L’esperienza del consumatore non si articola semplicemente nel rapporto tra il soggetto e gli altri, ma è un’esperienza che si svolge nel mondo digitale e nel mondo del marketing e della comunicazione attraverso la definizione della relazione tra soggetto, brand e prodotto.

Il consumatore, il prodotto e il brand rappresentano una sorta di ecosistema organico in cui, ovviamente, ognuno condiziona le scelte dell’altro. 

Affinché questo rapporto non si sfaldi, è necessario che la user experience sia memorabile dal punto di vista affettivo e sia funzionale dal punto di vista delle vendite e della crescita economica dell’azienda. Per questo non c’è più nessuno che si occupi di comunicazione che possa prescindere dalla considerazione dell’esperienza del consumatore. Quest’ultima diventa il cuore pulsante della promozione e della comunicazione del nostro brand.

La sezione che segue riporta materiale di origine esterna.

(** ** Properties *)

(** C27: what is done to every object that is built: its kind, name, namespace
    and annotations stay; the seven labels of the operator, those that name it
    as the manager among them, overwrite the ones the object has, which
    otherwise stay; a namespaced object has the custom resource among its
    owners, an owner of that name with another identity is dropped and all
    others stay; the owners of a cluster-scoped object stay; doing it twice
    changes nothing more. *)
Theorem transform_spec `{Env} t component namespaced o :
  is_unstructured o = false →
  let own := t_OwnerReference t in
  let m := object_meta o in
  let o' := transform t component namespaced o in
  let m' := object_meta o' in
  object_gvk o' = object_gvk o ∧ om_Name m' = om_Name m ∧ om_Namespace m' = om_Namespace m ∧
  om_Annotations m' = om_Annotations m ∧
  (∃ labels, om_Labels m' = Some labels ∧
     labels !! "app.kubernetes.io/managed-by" = Some "instana-agent-operator" ∧
     labels !! "app.kubernetes.io/part-of" = Some "instana" ∧
     labels !! "app.kubernetes.io/name" = Some "instana-agent" ∧
     labels !! "app.kubernetes.io/version" = Some GetVersion ∧
     labels !! "app.kubernetes.io/component" = Some component ∧
     labels !! "app.kubernetes.io/instance" = Some (or_Name own) ∧
     labels !! "agent.instana.io/generation" = Some (t_generation t) ∧
     ∀ key, key ∉ ["agent.instana.io/generation"; "app.kubernetes.io/managed-by";
                   "app.kubernetes.io/part-of"; "app.kubernetes.io/component";
                   "app.kubernetes.io/version"; "app.kubernetes.io/instance";
                   "app.kubernetes.io/name"] → labels !! key = default ∅ (om_Labels m) !! key) ∧
  (if namespaced then
     Exists (owns own) (om_OwnerReferences m') ∧
     ∀ r, ¬ owns own r → r ∈ om_OwnerReferences m' ↔ r ∈ om_OwnerReferences m ∧ ¬ stale own r
   else om_OwnerReferences m' = om_OwnerReferences m) ∧
  transform t component namespaced o' = o'.
Proof.
  intros Ho own m o' m'. unfold m', o'. rewrite (transform_meta _ _ _ _ Ho).
  split_and!; [by rewrite transform_as_map, object_gvk_map|done..| | |].
  - eexists. split; [reflexivity|]. unfold commonLabels. split_and!;
      [rewrite ?lookup_insert_ne by done; apply lookup_insert_eq..|].
    intros key Hk. rewrite !lookup_insert_ne by (intros <-; apply Hk; set_solver). done.
  - destruct namespaced; [|done]. split; [apply newOwnerReferences_owned|].
    intros r Hr. cbn [set om_OwnerReferences]. rewrite newOwnerReferences_eq, elem_of_app, list_elem_of_filter.
    case_decide; [set_solver|]. rewrite list_elem_of_singleton. split; [|naive_solver].
    intros [[? ?]| ->]; [done|]. exfalso. by apply Hr.
  - apply transform_idemp.
Qed.

Definition labelled_service : object :=
  OService {| svc_Meta := (NewObjectMeta "agent" "ns") <| om_Labels := Some {[ "app" := "x" ]} |>;
              svc_ClusterIP := ""; svc_Selector := None; svc_Ports := [];
              svc_InternalTrafficPolicy := None |}.
Definition example_transformations : transformations :=
  {| t_OwnerReference := {| or_APIVersion := "instana.io/v1"; or_Kind := "InstanaAgent";
       or_Name := "agent"; or_UID := "1"; or_Controller := Some true;
       or_BlockOwnerDeletion := Some true |}; t_generation := "2" |}.
Definition example_env : Env := fun _ => "".

Lemma transform_spec_witness :
  let o' := transform (H:=example_env) example_transformations ComponentInstanaAgent true labelled_service in
  om_Name (object_meta o') = "agent" ∧
  Exists (owns (t_OwnerReference example_transformations)) (om_OwnerReferences (object_meta o')) ∧
  transform (H:=example_env) example_transformations ComponentInstanaAgent true o' = o'.
Proof.
  intros o'.
  destruct (transform_spec (H:=example_env) example_transformations ComponentInstanaAgent true
              labelled_service eq_refl) as (_ & Hn & _ & _ & _ & [Ho _] & Hi).
  split; [exact Hn|]. split; [exact Ho|exact Hi].
Defined.
(** *** UpdateDependentLifecycleInfo *)

(** The new contents of the config map: the previous value of the current
    generation moves to the dirty key. *)
Definition updatedData (current : list Unstructured) (data : smap) : smap :=
  let data :=
    match data !! getCurrentGenKey with
    | Some existingVersion => <[getCurrentGenKey +++ "-dirty" := existingVersion]> data
    | None => data
    end in
  <[getCurrentGenKey := marshalUnstructureds current]> data.
Definition updatedCm (current : list object) (cm : ConfigMap) : ConfigMap :=
  {| cm_Meta := cm_Meta cm; cm_Kind := cm_Kind cm;
     cm_Data := Some (updatedData (asUnstructureds current) (default ∅ (cm_Data cm))) |}.
Definition updatedObject (current : list object) (cm : ConfigMap) : object :=
  AddOwnerReference (d_transformations d)
    (AddCommonLabels (d_transformations d) ComponentInstanaAgent
      (OConfigMap (updatedCm current cm))).

Definition updateAttempt (currentGenerationDependents : list object) :
    M W X (bool * option error) :=
  r ← getOrInitializeLifecycleCm;
  res ← Apply (updatedObject currentGenerationDependents (fst r)) false;
  let err := Result.err res in
  mret match err with
       | None => (true, err)
       | Some _ => (negb (IsConflict err), err)
       end.
Definition UpdateDependentLifecycleInfo (currentGenerationDependents : list object) :
    M W X (option error) :=
  retry 5 (100 * millisecond) (updateAttempt currentGenerationDependents).

(** *** CleanupDependents *)
Definition deleteAllDependents (toBeDeleted : list Unstructured) :
    M W X (Result.t (list object)) :=
  DeleteAllInTimeLimit (GoList.MapTo toBeDeleted asObject) (30 * second) (5 * second).

Definition deprecatedDependents (jsonString : string) (currentGeneration : list Unstructured) :
    list Unstructured :=
  GoList.Diff (fst (unmarshalUnstructureds jsonString)) currentGeneration.

(** One iteration over an entry of the config map. *)
Definition cleanupEntry (currentGeneration : list Unstructured)
    (acc : smap * MultiErrorBuilder.t) (entry : string * string) :
    M W X (smap * MultiErrorBuilder.t) :=
  let '(data, errBuilder) := acc in
  let '(key, jsonString) := entry in
  res ← deleteAllDependents (deprecatedDependents jsonString currentGeneration);
  match Result.err res with
  | Some e => mret (data, MultiErrorBuilder.AddSingle (Some e) errBuilder)
  | None =>
      mret (if String.eqb key getCurrentGenKey then data else delete key data, errBuilder)
  end.

Definition cleanedCm (cm : ConfigMap) (data : smap) : ConfigMap :=
  {| cm_Meta := cm_Meta cm; cm_Kind := cm_Kind cm;
     cm_Data := match cm_Data cm with None => None | Some _ => Some data end |}.

Definition cleanupOnce (currentDependents : list object) : M W X (option error) :=
  r ← getLifecycleConfigMap;
  let cm := fst r in
  let data := default ∅ (cm_Data cm) in
  acc ← foldM (cleanupEntry (asUnstructureds currentDependents))
              (data, MultiErrorBuilder.New []) (range data);
  result ← Apply (OConfigMap (cleanedCm cm (fst acc))) false;
  mret (MultiErrorBuilder.Build
         (Result.OnFailure result MultiErrorBuilder.AddSingle (snd acc))).

Definition cleanupAttempt (currentDependents : list object) : M W X (bool * option error) :=
  err ← cleanupOnce currentDependents;
  mret match err with
       | None => (true, err)
       | Some _ => (negb (isConflictError err), err)
       end.
Definition CleanupDependents (currentDependents : list object) : M W X (option error) :=
  retry 5 (100 * millisecond) (cleanupAttempt currentDependents).

End Lifecycle.

(** ** Facts about retries *)
Section RetryFacts.
Context {W X : Type} `{K8sApi W}.
Implicit Types fn : M W X (bool * option error).

Definition is_sleep (ev : event) : Prop := ∃ d, ev = ESleep d.

(** A write of a config map; the managers write no other than the record of the
    dependents, once in each attempt. *)
Definition record_write (ev : event) : bool :=
  match ev with EWrite (RApply (OConfigMap _) false) _ => true | _ => false end.
Definition attempts_in (t : list event) : nat := length (List.filter record_write t).
Lemma attempts_app t u : attempts_in (t ++ u) = attempts_in t + attempts_in u.
Proof. unfold attempts_in. by rewrite List.filter_app, length_app. Qed.
Lemma attempts_none t : Forall (fun ev => record_write ev = false) t → attempts_in t = 0.
Proof. unfold attempts_in. by induction 1 as [|ev t Hev _ IH]; simpl; [|rewrite Hev]. Qed.
Lemma attempts_sleep t : Forall is_sleep t → attempts_in t = 0.
Proof. intros Ht. apply attempts_none. eapply Forall_impl; [exact Ht|]. by intros ev [d ->]. Qed.

(** The contract of [retry]: [retried I n r t] when up to [n] attempts, each
    described by [I], end with [r] and have produced [t].  After the last
    attempt the answer is nil. *)
Inductive retried (I : bool * option error → list event → Prop) :
    nat → option error → list event → Prop :=
  | retried_exhausted : retried I 0 None []
  | retried_done n r t : I (true, r) t → retried I (S n) r t
  | retried_again n e t ts r t' :
      I (false, e) t → Forall is_sleep ts → retried I n r t' →
      retried I (S n) r (t ++ ts ++ t').

(** [E] is a property of traces that concatenation preserves. *)
Lemma retry_from_emits n i attempts sleep fn I (E : list event → Prop) :
  emits fn (post (fun a t => I a t ∧ E t) (fun p t => p = None ∧ E t)) →
  (∀ t, Forall is_sleep t → E t) →
  (∀ t t', E t → E t' → E (t ++ t')) →
  emits (retry_from n i attempts sleep fn)
    (post (fun r t => retried I n r t ∧ E t) (fun p t => p = None ∧ E t)).
Proof.
  intros Hfn Hsl Happ. revert i. induction n as [|n IH]; intros i; simpl.
  - emits_step. split; [constructor|by apply Hsl].
  - eapply emits_seq; [exact Hfn| |by intros p t [? _]|by intros t [_ ?]].
    intros [done err] t [HI HE]. simpl. destruct done.
    { emits_step. rewrite app_nil_r. split; [by constructor|done]. }
    apply emits_bind. eapply (emits_mono _ (fun o t' => o = Ret tt ∧ Forall is_sleep t')).
    { destruct (i <? attempts - 1)%Z; emits_step; [|done].
      destruct a. split; [done|]. repeat constructor. by eexists. }
    intros o ts [-> Hts]. simpl.
    eapply emits_mono; [apply IH|].
    intros [r|p|] t' [Hr HE']; simpl in *; (split; [|by auto]); try done.
    by eapply retried_again.
Qed.

Lemma retried_mono (I J : bool * option error → list event → Prop) n r t :
  (∀ a u, I a u → J a u) → retried I n r t → retried J n r t.
Proof. intros HIJ. induction 1; [constructor|constructor; auto|eapply retried_again; eauto]. Qed.

(** A retry that reports an error made a last attempt which did. *)
Lemma retried_error I n e t :
  retried I n (Some e) t → ∃ t1 t2, t = t1 ++ t2 ∧ I (true, Some e) t2.
Proof.
  remember (Some e) as r. induction 1 as [|n r t HI|n e' t ts r t' HI Hts Hr IH]; [done|..].
  - subst. by exists [], t.
  - destruct (IH Heqr) as (t1 & t2 & -> & ?). exists (t ++ ts ++ t1), t2.
    by rewrite <- !app_assoc.
Qed.
(* ===== verification/OperatorUtils.v ===== *)
(** * Applying a generation of objects: pkg/k8s/operator/operator_utils

    [ApplyAll] builds the objects of the custom resource, applies them in dry
    run mode, builds them again, records them with the dependent life cycle
    manager, applies them, and has the objects of older generations deleted.
    The life cycle manager is used through an interface, [LifecycleContract],
    which the managers of InstanaAgent and InstanaAgentRemote implement. *)
From S2P Require Import Prelude GoStd Errors K8sTypes ApiTypes Effects Cluster Client.
From S2P Require Import Transformations Lifecycle RemoteLifecycle.

(** ** The interface of the life cycle manager *)
Record DependentLifecycleManager (W X : Type) := {
  dlm_Update : list object → M W X (option error);
  dlm_Cleanup : list object → M W X (option error) }.
Arguments dlm_Update {W X} _ _.
Arguments dlm_Cleanup {W X} _ _.

(** A clean-up after [objects] deletes none of them, and writes nothing else
    than the record of the dependents. *)
Definition keeps (objects : list object) (t : list event) : Prop :=
  ∀ ev, ev ∈ t →
    match ev with
    | EWrite (RDelete obj) _ => asUnstructured obj ∉ asUnstructureds objects
    | EWrite (RApply (OConfigMap _) false) _ | EGet _ _ _ | ESleep _ => True
    | _ => False
    end.

(** What the record lists, as the server answered. *)
Definition answered (answer : ConfigMap + error) : smap :=
  match answer with inl cm => default ∅ (cm_Data cm) | inr _ => ∅ end.

(** The phases of the life cycle manager, whose record is the config map of
    this key.  Both end with an attempt that reads and then writes the record.
    Its outcome is the one that is reported, unless it is the fifth attempt
    that has to be repeated, after which nil is reported. *)
Section Phases.
Context {W : Type} `{K8sApi W} `{ApiErrors} `{DependentsCodec} (key : ObjectKey).

(** Registration of [objects] reports [err]: the record that is written lists
    them, under an entry of its own, and [err] is the server's answer. *)
Record registering (objects : list object) (err : option error) (t : list event) : Prop := {
  rg_events : Forall update_event t;
  rg_last : ∃ before answer cm w after, t = before ++
      [EGet KConfigMap key answer; EWrite (RApply (OConfigMap cm) false) w] ++ after ∧
    Forall is_sleep after ∧
    (∃ entry, default ∅ (cm_Data cm) !! entry = Some (marshalUnstructureds (asUnstructureds objects))) ∧
    (err = w ∨ err = None ∧ IsConflict w = true ∧ attempts_in t = 5)
}.

(** A clean-up after [objects] reports [err]: between reading and writing the
    record it deletes recorded objects that are not among [objects], and loses
    track of none; the errors it reports are those of the deletions and of the
    write, and without any of them every recorded object that is not among
    [objects] was seen to be gone. *)
Record cleaning (objects : list object) (err : option error) (t : list event) : Prop := {
  cl_keeps : keeps objects t;
  cl_last : ∃ before answer looks cm w after last errs, t = before ++
      (EGet KConfigMap key answer :: looks) ++ [EWrite (RApply (OConfigMap cm) false) w] ++ after ∧
    Forall is_sleep after ∧
    (∀ u, recorded (answered answer) u →
       u ∈ asUnstructureds objects ∨ gone looks u ∨ recorded (default ∅ (cm_Data cm)) u) ∧
    last = MultiErrorBuilder.Build (errs ++ [w]) ∧
    Forall (fun e => ∃ x, e = Some x ∧ deletion_failed x looks) errs ∧
    (last = None → ∀ u, recorded (answered answer) u → u ∈ asUnstructureds objects ∨ gone looks u) ∧
    (err = last ∨ err = None ∧ attempts_in t = 5)
}.
End Phases.

Class LifecycleContract {W X} `{K8sApi W} `{ApiErrors} `{DependentsCodec}
    (mgr : DependentLifecycleManager W X) := {
  kept_record : ObjectKey;
  update_contract objects :
    emits (dlm_Update mgr objects) (post (registering kept_record objects)
                                         (fun p t => p = None ∧ Forall update_event t));
  cleanup_contract objects :
    emits (dlm_Cleanup mgr objects) (post (cleaning kept_record objects)
                                          (fun p t => p = None ∧ keeps objects t));
  update_runs objects : runs (dlm_Update mgr objects);
  cleanup_runs objects : runs (dlm_Cleanup mgr objects)
}.

Section Managers.
Context {W X : Type} `{K8sApi W} `{ApiErrors} `{Env} `{DependentsCodec} `{MapRange}.

Definition agentManager (d : lifecycleManager) : DependentLifecycleManager W X :=
  {| dlm_Update := UpdateDependentLifecycleInfo d; dlm_Cleanup := CleanupDependents d |}.
Definition remoteManager (d : remoteDependentLifecycleManager) : DependentLifecycleManager W X :=
  {| dlm_Update := RemoteUpdateDependentLifecycleInfo d;
     dlm_Cleanup := RemoteCleanupDependents d |}.
End Managers.

(** ** operator_utils.go *)
Section OperatorUtils.
Context {W X : Type} `{K8sApi W} `{ApiErrors} `{Env}.

Record operatorUtils := {
  ou_transformations : transformations;
  ou_manager : DependentLifecycleManager W X }.

Context (o : operatorUtils).

Definition buildObjects (builders : list (ObjectBuilder W X)) : M W X (list object) :=
  optionals ← foldM (fun acc b =>
    opt ← BuilderTransformer_Apply (ou_transformations o) b;
    mret (acc ++ [opt])) [] builders;
  mret (omap id optionals).

Definition applyAll (objects : list object) (dryRun : bool) : M W X (option error) :=
  errBuilder ← foldM (fun b obj =>
    res ← Apply obj dryRun;
    mret (Result.OnFailure res MultiErrorBuilder.AddSingle b)) (MultiErrorBuilder.New []) objects;
  mret (MultiErrorBuilder.Build errBuilder).

Definition ApplyAll (builders : list (ObjectBuilder W X)) : M W X (option error) :=
  dryRunObjects ← buildObjects builders;
  err ← applyAll dryRunObjects true;
  match err with
  | Some _ => mret err
  | None =>
      objects ← buildObjects builders;
      err ← dlm_Update (ou_manager o) objects;
      match err with
      | Some _ => mret err
      | None =>
          err ← applyAll objects false;
          match err with
          | Some _ => mret err
          | None => dlm_Cleanup (ou_manager o) objects
          end
      end
  end.

Definition DeleteAll : M W X (option error) := dlm_Cleanup (ou_manager o) [].

Definition CustomResourceDefinition : GroupVersionKind :=
  GVK "apiextensions.k8s.io" "v1" "CustomResourceDefinition".
Definition ClusterIsOpenShift (agent : InstanaAgent) : M W X (bool * option error) :=
  match spec_OpenShift (agent_Spec agent) with
  | None =>
      r ← Exists CustomResourceDefinition (Key "" "clusteroperators.config.openshift.io");
      mret (Result.res r, Result.err r)
  | Some b => mret (b, None)
  end.
End OperatorUtils.
Arguments operatorUtils W X : clear implicits.

(** ** remote_operator_utils.go

    The same fields with the transformations and the manager of a remote
    agent, and methods written out a second time. *)
Section RemoteOperatorUtils.
Context {W X : Type} `{K8sApi W} `{ApiErrors} `{Env} (o : operatorUtils W X).

Definition remote_buildObjects (builders : list (ObjectBuilder W X)) : M W X (list object) :=
  optionals ← foldM (fun acc b =>
    opt ← BuilderTransformer_Apply (ou_transformations o) b;
    mret (acc ++ [opt])) [] builders;
  mret (omap id optionals).
Definition remote_applyAll (objects : list object) (dryRun : bool) : M W X (option error) :=
  errBuilder ← foldM (fun b obj =>
    res ← Apply obj dryRun;
    mret (Result.OnFailure res MultiErrorBuilder.AddSingle b)) (MultiErrorBuilder.New []) objects;
  mret (MultiErrorBuilder.Build errBuilder).
Definition remote_ApplyAll (builders : list (ObjectBuilder W X)) : M W X (option error) :=
  dryRunObjects ← remote_buildObjects builders;
  err ← remote_applyAll dryRunObjects true;
  match err with
  | Some _ => mret err
  | None =>
      objects ← remote_buildObjects builders;
      err ← dlm_Update (ou_manager o) objects;
      match err with
      | Some _ => mret err
      | None =>
          err ← remote_applyAll objects false;
          match err with
          | Some _ => mret err
          | None => dlm_Cleanup (ou_manager o) objects
          end
      end
  end.
Definition remote_DeleteAll : M W X (option error) := dlm_Cleanup (ou_manager o) [].

(** What is proved of the agent's methods holds of the remote agent's. *)
Lemma remote_ApplyAll_eq builders : remote_ApplyAll builders = ApplyAll o builders.
Proof. reflexivity. Qed.
Lemma remote_DeleteAll_eq : remote_DeleteAll = DeleteAll o.
Proof. reflexivity. Qed.
End RemoteOperatorUtils.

Un consumatore fa esperienza di un brand attraverso immagini, video, foto, contenuti, sicuramente, ma soprattutto attraverso la parola. E in questa dinamica, il linguaggio verbale ha un ruolo decisamente preponderante.

Perché, se da una parte, la fruizione delle immagini, dei video, è estemporanea, la fruizione del contenuto scritto richiede del tempo e quel tempo investito si sedimenta dentro, creando così una relazione emozionale con il consumatore.

Al linguaggio scritto affidiamo quelle parti del nostro brand che, diversamente, non potrebbero essere raccontate

Pensiamo, ad esempio, alla storia del brand, alla sua vision e alla sua mission.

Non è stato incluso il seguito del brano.